Lattmann stellte auch Pläne in Frage, den Präsidenten vorübergehend durch den Parlamentspräsidenten zu ersetzen, und wies darauf hin, dass dies nach ungarischem Recht nur dann zulässig sei, wenn der Präsident seinen Pflichten nicht nachkommen könne.

Er argumentierte, dass die Weigerung, Gesetze zu unterzeichnen, nicht automatisch bedeute, dass der Präsident nicht in der Lage sei, die Aufgaben seines Amtes wahrzunehmen, was möglicherweise weitere verfassungsrechtliche Fragen aufwirft. Darüber hinaus könnte Sulyok argumentieren, dass er für das Amt geeignet sei, außer dass der Premierminister ihn nicht haben möchte.

Ist das alles legal?

Die regierende Tisza-Partei argumentiert, dass die Absetzung des Präsidenten ein wichtiges Wahlversprechen war, das von einer Mehrheit der Wähler unterstützt wurde.
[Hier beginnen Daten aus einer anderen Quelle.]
(* ===== verification/EthCoin.v ===== *)
(** * The ethcoin contract (src/builtin/plugins/ethcoin/eth_coin.go)

    Ether on this chain, minted by the transfer gateway only.  The contract has
    the record types of the coin contract and its own copy of the token methods;
    [transfer_as_coin] and its companions show that the copies behave alike, so
    the ledger of the file [Coin] is the ledger here.  [AddBalance],
    [SubBalance], [SetBalance] and [transfer] are the interface of the EVM
    (src/plugin/account_balance_manager.go). *)

From S2P Require Import Prelude Contract Coin.

Section Ops.
Context {LIB : DiademLib}.

Definition accountKey (addr : Address) : bytes :=
  prefix_key ["account"; address_bytes addr].

Definition allowanceKey (owner spender : Address) : bytes :=
  prefix_key ["allowance"; address_bytes owner; address_bytes spender].

Definition loadAccount (s : CoinStore) (owner : Address) : Account :=
  default (mkAccount owner 0) (cs_accounts s !! accountKey owner).

Definition saveAccount (acct : Account) : M CoinStore unit :=
  modify (set_account (accountKey (acct_Owner acct)) acct).

Definition loadAllowance (s : CoinStore) (owner spender : Address) : Allowance :=
  default (mkAllowance owner spender (Some 0))
    (cs_allowances s !! allowanceKey owner spender).

Definition saveAllowance (allow : Allowance) : M CoinStore unit :=
  modify (set_allowance (allowanceKey (al_Owner allow) (al_Spender allow)) allow).

Definition Init : M CoinStore unit := mret ().

Definition Mint (to : Address) (amount : Z) : M CoinStore unit :=
  account ← gets (λ s, loadAccount s to);
  econ ← gets (λ s, default (mkEconomy 0) (cs_economy s));
  let bal := acct_Balance account + amount in
  let supply := TotalSupply econ + amount in
  saveAccount (mkAccount (acct_Owner account) bal);;
  modify (set_economy (mkEconomy supply)).

Definition MintToGateway (ctx : Ctx) (amount : option Z) : M CoinStore unit :=
  gatewayAddr ←
    match ctx_registry ctx !! "gateway" with
    | Some a => mret a
    | None => throw (ErrMsg "failed to mint ETH")
    end;
  guard_not (negb (address_compare (ctx_sender ctx) gatewayAddr =? 0))
    (ErrMsg "not authorized to mint ETH");;
  amount ← deref amount;
  Mint gatewayAddr amount.

Definition TotalSupplyOf (s : CoinStore) : Res Z :=
  match cs_economy s with
  | Some econ => Ok (TotalSupply econ)
  | None => Err ErrNotFound
  end.

(** The exported function, then the method. *)
Definition balanceOf (s : CoinStore) (owner : Address) : Z := acct_Balance (loadAccount s owner).

Definition BalanceOf (s : CoinStore) (owner : option Address) : Res Z :=
  match owner with
  | Some owner => Ok (balanceOf s owner)
  | None => Panic
  end.

Definition AddBalance (addr : Address) (amount : Z) : M CoinStore unit :=
  account ← gets (λ s, loadAccount s addr);
  saveAccount (mkAccount (acct_Owner account) (acct_Balance account + amount)).

Definition SubBalance (addr : Address) (amount : Z) : M CoinStore unit :=
  account ← gets (λ s, loadAccount s addr);
  saveAccount (mkAccount (acct_Owner account) (acct_Balance account - amount)).

Definition SetBalance (addr : Address) (amount : Z) : M CoinStore unit :=
  account ← gets (λ s, loadAccount s addr);
  saveAccount (mkAccount (acct_Owner account) amount).

(** The exported function [Transfer]. *)
Definition transfer (from to : Address) (amount : Z) : M CoinStore unit :=
  fromAccount ← gets (λ s, loadAccount s from);
  toAccount ← gets (λ s, loadAccount s to);
  let fromBalance := acct_Balance fromAccount in
  let toBalance := acct_Balance toAccount in
  guard_not (fromBalance <? amount) (ErrMsg "sender balance is too low");;
  saveAccount (mkAccount (acct_Owner fromAccount) (fromBalance - amount));;
  saveAccount (mkAccount (acct_Owner toAccount) (toBalance + amount)).

Definition Transfer (ctx : Ctx) (req : TransferRequest) : M CoinStore unit :=
  let from := ctx_sender ctx in
  to ← UnmarshalAddressPB (tr_To req);
  amount ← deref (tr_Amount req);
  transfer from to amount.

Definition Approve (ctx : Ctx) (req : ApproveRequest) : M CoinStore unit :=
  let owner := ctx_sender ctx in
  spender ← UnmarshalAddressPB (ap_Spender req);
  allow ← gets (λ s, loadAllowance s owner spender);
  saveAllowance (mkAllowance (al_Owner allow) (al_Spender allow) (ap_Amount req)).

Definition AllowanceOf (s : CoinStore) (owner spender : option Address) : Res (option Z) :=
  match owner, spender with
  | Some owner, Some spender => Ok (al_Amount (loadAllowance s owner spender))
  | _, _ => Panic
  end.

Definition TransferFrom (ctx : Ctx) (req : TransferFromRequest) : M CoinStore unit :=
  let spender := ctx_sender ctx in
  from ← UnmarshalAddressPB (tf_From req);
  to ← UnmarshalAddressPB (tf_To req);
  fromAccount ← gets (λ s, loadAccount s from);
  toAccount ← gets (λ s, loadAccount s to);
  allow ← gets (λ s, loadAllowance s from spender);
  allowAmount ← deref (al_Amount allow);
  amount ← deref (tf_Amount req);
  let fromBalance := acct_Balance fromAccount in
  let toBalance := acct_Balance toAccount in
  guard_not (allowAmount <? amount) (ErrMsg "amount is over spender's limit");;
  guard_not (fromBalance <? amount) (ErrMsg "sender balance is too low");;
  saveAccount (mkAccount (acct_Owner fromAccount) (fromBalance - amount));;
  saveAccount (mkAccount (acct_Owner toAccount) (toBalance + amount));;
  saveAllowance (mkAllowance (al_Owner allow) (al_Spender allow) (Some (allowAmount - amount))).
End Ops.

(** ** The copies behave like the coin contract *)

Section AsCoin.
Context {LIB : DiademLib} {SPEC : DiademLibSpec}.
Implicit Types s : CoinStore.

Lemma transfer_as_coin ctx to amount s :
  Transfer ctx (mkTransferRequest (Some to) (Some amount)) s =
  Coin.Transfer ctx (mkTransferRequest (Some to) (Some amount)) s.
Proof. done. Qed.

Lemma approve_as_coin ctx req s : Approve ctx req s = Coin.Approve ctx req s.
Proof. by destruct req as [[]]. Qed.

Lemma transferFrom_as_coin ctx req s : TransferFrom ctx req s = Coin.TransferFrom ctx req s.
Proof. by destruct req as [[] []]. Qed.

Lemma Mint_as_coin to amount s : Mint to amount s = Coin.mint to amount s.
Proof. done. Qed.

Lemma balanceOf_as_coin s a : balanceOf s a = balance s a.
Proof. done. Qed.

Lemma ethAccount_eq s a :
  coin_wf s → wf_address a → loadAccount s a = mkAccount a (balance s a).
Proof. exact (loadAccount_eq s a). Qed.

Lemma MintToGateway_eq ctx amount s :
  MintToGateway ctx amount s =
    match ctx_registry ctx !! "gateway" with
    | None => (Err (ErrMsg "failed to mint ETH"), s)
    | Some gw =>
        if decide (ctx_sender ctx = gw) then
          match amount with Some x => Coin.mint gw x s | None => (Panic, s) end
        else (Err (ErrMsg "not authorized to mint ETH"), s)
    end.
Proof.
  unfold MintToGateway. destruct (_ !! _) as [gw|]; [|done]. run_m.
  case_decide as Hgw.
  - subst. rewrite (cmp_refl address_compare). by destruct amount.
  - by rewrite (proj2 (cmp_eqb_false address_compare _ _) Hgw).
Qed.

(** ** Reachable ledgers: the methods and the transfers of the EVM *)

Inductive EthCall :=
  | EthMint (ctx : Ctx) (amount : Z)
  | EthTransfer (ctx : Ctx) (to : Address) (amount : Z)
  | EthApprove (ctx : Ctx) (spender : Address) (amount : Z)
  | EthTransferFrom (ctx : Ctx) (from to : Address) (amount : Z)
  | EvmTransfer (from to : Address) (amount : Z).

Definition run_eth (c : EthCall) : M CoinStore unit :=
  match c with
  | EthMint ctx x => MintToGateway ctx (Some x)
  | EthTransfer ctx to x => Transfer ctx (mkTransferRequest (Some to) (Some x))
  | EthApprove ctx sp x => Approve ctx (mkApproveRequest (Some sp) (Some x))
  | EthTransferFrom ctx f t x => TransferFrom ctx (mkTransferFromRequest (Some f) (Some t) (Some x))
  | EvmTransfer f t x => transfer f t x
  end.

(** The same call of the coin contract, apart from minting. *)
Definition coin_call (c : EthCall) : option (Ctx * CoinCall) :=
  match c with
  | EthMint _ _ => None
  | EthTransfer ctx to x => Some (ctx, CallTransfer to x)
  | EthApprove ctx sp x => Some (ctx, CallApprove sp x)
  | EthTransferFrom ctx f t x => Some (ctx, CallTransferFrom f t x)
  | EvmTransfer f t x => Some (mkCtx f 0 f "" 0 ∅, CallTransfer t x)
  end.

Definition eth_call_ok (c : EthCall) : Prop :=
  match c with
  | EthMint ctx x => wf_address (ctx_sender ctx) ∧ 0 <= x
  | _ => ∀ ctx c', coin_call c = Some (ctx, c') → call_ok ctx c'
  end.

Lemma run_eth_as_coin c ctx c' s :
  coin_call c = Some (ctx, c') → run_eth c s = run_call ctx c' s.
Proof. by destruct c; intros [= <- <-]. Qed.

Inductive eth_reachable : CoinStore → Prop :=
  | eth_init s : Init empty_coin_store = (Ok (), s) → eth_reachable s
  | eth_call s c : eth_reachable s → eth_call_ok c → eth_reachable (run_eth c s).2.

(** What each call does to the recorded supply. *)
Definition minted (c : EthCall) : Z :=
  match c with
  | EthMint ctx x => if decide (ctx_registry ctx !! "gateway" = Some (ctx_sender ctx)) then x else 0
  | _ => 0
  end.

Lemma run_eth_wf c s :
  coin_wf s → eth_call_ok c → coin_wf (run_eth c s).2 ∧ supply (run_eth c s).2 = supply s + minted c.
Proof.
  intros Hwf Hok. destruct (coin_call c) as [[ctx c']|] eqn:Hc.
  - assert (Hcall : call_ok ctx c') by (destruct c; [done|by apply Hok..]).
    rewrite (run_eth_as_coin c ctx c' s Hc). split; [by apply run_call_wf|].
    destruct c; try done; cbn in Hc; injection Hc as <- <-; destruct Hcall as [Hs Hcall];
      cbn [run_call minted ctx_sender] in *; destruct_and?; rewrite ?Z.add_0_r, ?Transfer_eq, ?Approve_eq by done;
      cbn [ctx_sender]; try done.
    + by case_match.
    + destruct (al_Amount (Coin.loadAllowance s from (ctx_sender ctx0))) as [al|] eqn:Hal.
      * rewrite (TransferFrom_eq _ _ _ _ _ al) by done. by repeat case_match.
      * by rewrite TransferFrom_nil.
    + by case_match.
  - destruct c as [ctx x| | | |]; try done. cbn. rewrite MintToGateway_eq.
    destruct Hok as [Hs Hx]. destruct (ctx_registry ctx !! "gateway") as [gw|] eqn:Hg.
    + case_decide as Hgw.
      * subst. rewrite decide_True by done. rewrite mint_eq by done. split; [|done].
        apply coin_wf_resupply; [done|done|]. pose proof (balance_nonneg s (ctx_sender ctx) Hwf). lia.
      * rewrite decide_False by congruence. cbn. rewrite Z.add_0_r. done.
    + rewrite decide_False by done. cbn. rewrite Z.add_0_r. done.
Qed.

Lemma eth_reachable_wf s : eth_reachable s → coin_wf s.
Proof.
  induction 1 as [s H|s c _ IH Hok]; [|by apply run_eth_wf].
  injection H as <-. apply coin_wf_empty.
Qed.

(** ** Theorems *)

(** The ledger of ether is sound: the supply starts at zero and is always the
    sum of the balances, and a call changes it only when it is a mint by the
    registered gateway, by exactly the minted amount ([minted]). *)
Theorem ether_is_minted_by_the_gateway_only s c :
  eth_reachable s → eth_call_ok c →
  supply s = map_sumZ acct_Balance (cs_accounts s) ∧
  (∀ a, 0 <= balanceOf s a <= supply s) ∧
  supply (run_eth c s).2 = supply s + minted c.
Proof.
  intros Hwf%eth_reachable_wf Hok. split_and!.
  - apply Hwf.
  - intros a. split; [by apply balance_nonneg|by apply balance_le_supply].
  - by apply run_eth_wf.
Qed.

(** The EVM moves ether by subtracting and adding: the two together move the
    amount, while one of them alone changes the sum of the balances but not the
    recorded supply. *)
Lemma evm_balance_moves s a b x :
  coin_wf s → wf_address a → wf_address b → a ≠ b → 0 <= x <= balance s a →
  let s' := (AddBalance b x (SubBalance a x s).2).2 in
  s' = put_balance b (balance s b + x) (put_balance a (balance s a - x) s) ∧ coin_wf s'.
Proof.
  intros Hwf Ha Hb Hne Hx.
  assert (E : (AddBalance b x (SubBalance a x s).2).2 =
    put_balance b (balance s b + x) (put_balance a (balance s a - x) s)).
  { unfold AddBalance, SubBalance. run_m. rewrite (ethAccount_eq s a) by done.
    change (set_account _ _ s) with (put_balance a (balance s a - x) s).
    assert (Hl : loadAccount (put_balance a (balance s a - x) s) b = mkAccount b (balance s b)).
    { unfold loadAccount. cbn. rewrite lookup_insert_ne.
      - exact (loadAccount_eq s b Hwf Hb).
      - by intros Hk%accountKey_inj. }
    by rewrite Hl. }
  cbv zeta. rewrite E. split; [done|]. by apply coin_wf_move.
Qed.

Lemma add_balance_unbacked s a x :
  coin_wf s → wf_address a → 0 < x →
  supply (AddBalance a x s).2 < map_sumZ acct_Balance (cs_accounts (AddBalance a x s).2).
Proof.
  intros Hwf Ha Hx. unfold AddBalance. run_m. rewrite (ethAccount_eq s a) by done.
  change (supply s < map_sumZ acct_Balance (cs_accounts (put_balance a (balance s a + x) s))).
  rewrite sum_put, (wf_supply _ Hwf). lia.
Qed.
End AsCoin.

(** ** Witness *)

Module EthWitness.
Import SimpleLib.

Definition ctx (a : Address) : Ctx := mkCtx a 0 (sample "E") "diadem" 1 {[ "gateway" := sample "G" ]}.
Definition minted1 : CoinStore := (run_eth (EthMint (ctx (sample "G")) 100) empty_coin_store).2.

Lemma minted1_reachable : eth_reachable minted1.
Proof. apply eth_call; [by apply eth_init|]. by repeat split. Qed.

Lemma ether_witness :
  supply minted1 = map_sumZ acct_Balance (cs_accounts minted1) ∧
  supply (run_eth (EthTransfer (ctx (sample "G")) (sample "a") 40) minted1).2 = 100.
Proof.
  destruct (ether_is_minted_by_the_gateway_only minted1
    (EthTransfer (ctx (sample "G")) (sample "a") 40)) as (H1 & _ & H3).
  - apply minted1_reachable.
  - intros c c' [= <- <-]. repeat split; done.
  - split; [exact H1|]. rewrite H3. reflexivity.
Defined.
End EthWitness.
Magyar hat während des Wahlkampfs wiederholt seine Absicht signalisiert, wichtige unter der Orbán-Regierung ernannte Beamte abzusetzen, und eine Umfrage des Forschungszentrums 21 im Mai ergab, dass 67 % der ungarischen Wähler die Absetzung von Sulyok wollen.

„Tamás Sulyok ist zum Symbol des Orbán-Regimes geworden, daher ist er ein völlig legitimes Ziel für den Premierminister“, sagte Lattmann.

Sulyok besteht jedoch darauf, dass es keinen verfassungsrechtlichen Grund für seine Absetzung gebe und argumentiert, dass die Gewaltenteilung respektiert werden müsse.

„Ich habe keinen Grund, zurückzutreten; es gibt keine verfassungsmäßige Grundlage für meine Absetzung“, sagte Sulyok letzte Woche und fügte hinzu, dass die Änderung auf eine einzelne Person abzielt und daher die Rechtsstaatlichkeit untergräbt.

Was sagt Brüssel?

Die Europäische Kommission sagt, sie beobachte die Entwicklungen rund um die Verfassungsänderung. Im Juni sagte EU-Justizkommissar Michael McGrath gegenüber Euronews, dass solche personellen Veränderungen legitim sein könnten.

„Wenn sich die politische Landschaft eines Landes so grundlegend verändert, ist es unvermeidlich, dass es zu personellen Veränderungen kommt“, sagte McGrath.

Mittlerweile haben fast 50 Abgeordnete die Europäische Kommission aufgefordert, sich dringend mit dem Problem zu befassen.

Sulyok hat die Venedig-Kommission, das verfassungsrechtliche Beratungsgremium des Europarats, das sich aus unabhängigen Rechtsexperten zusammensetzt und Staaten bei der Angleichung an internationale demokratische Standards unterstützt, um eine Stellungnahme gebeten.

Die Venedig-Kommission gilt als unabhängig und unparteiisch. Nachdem ihre Delegation im Juni Ungarn besucht hatte, werden Experten im Oktober über die Angelegenheit diskutieren.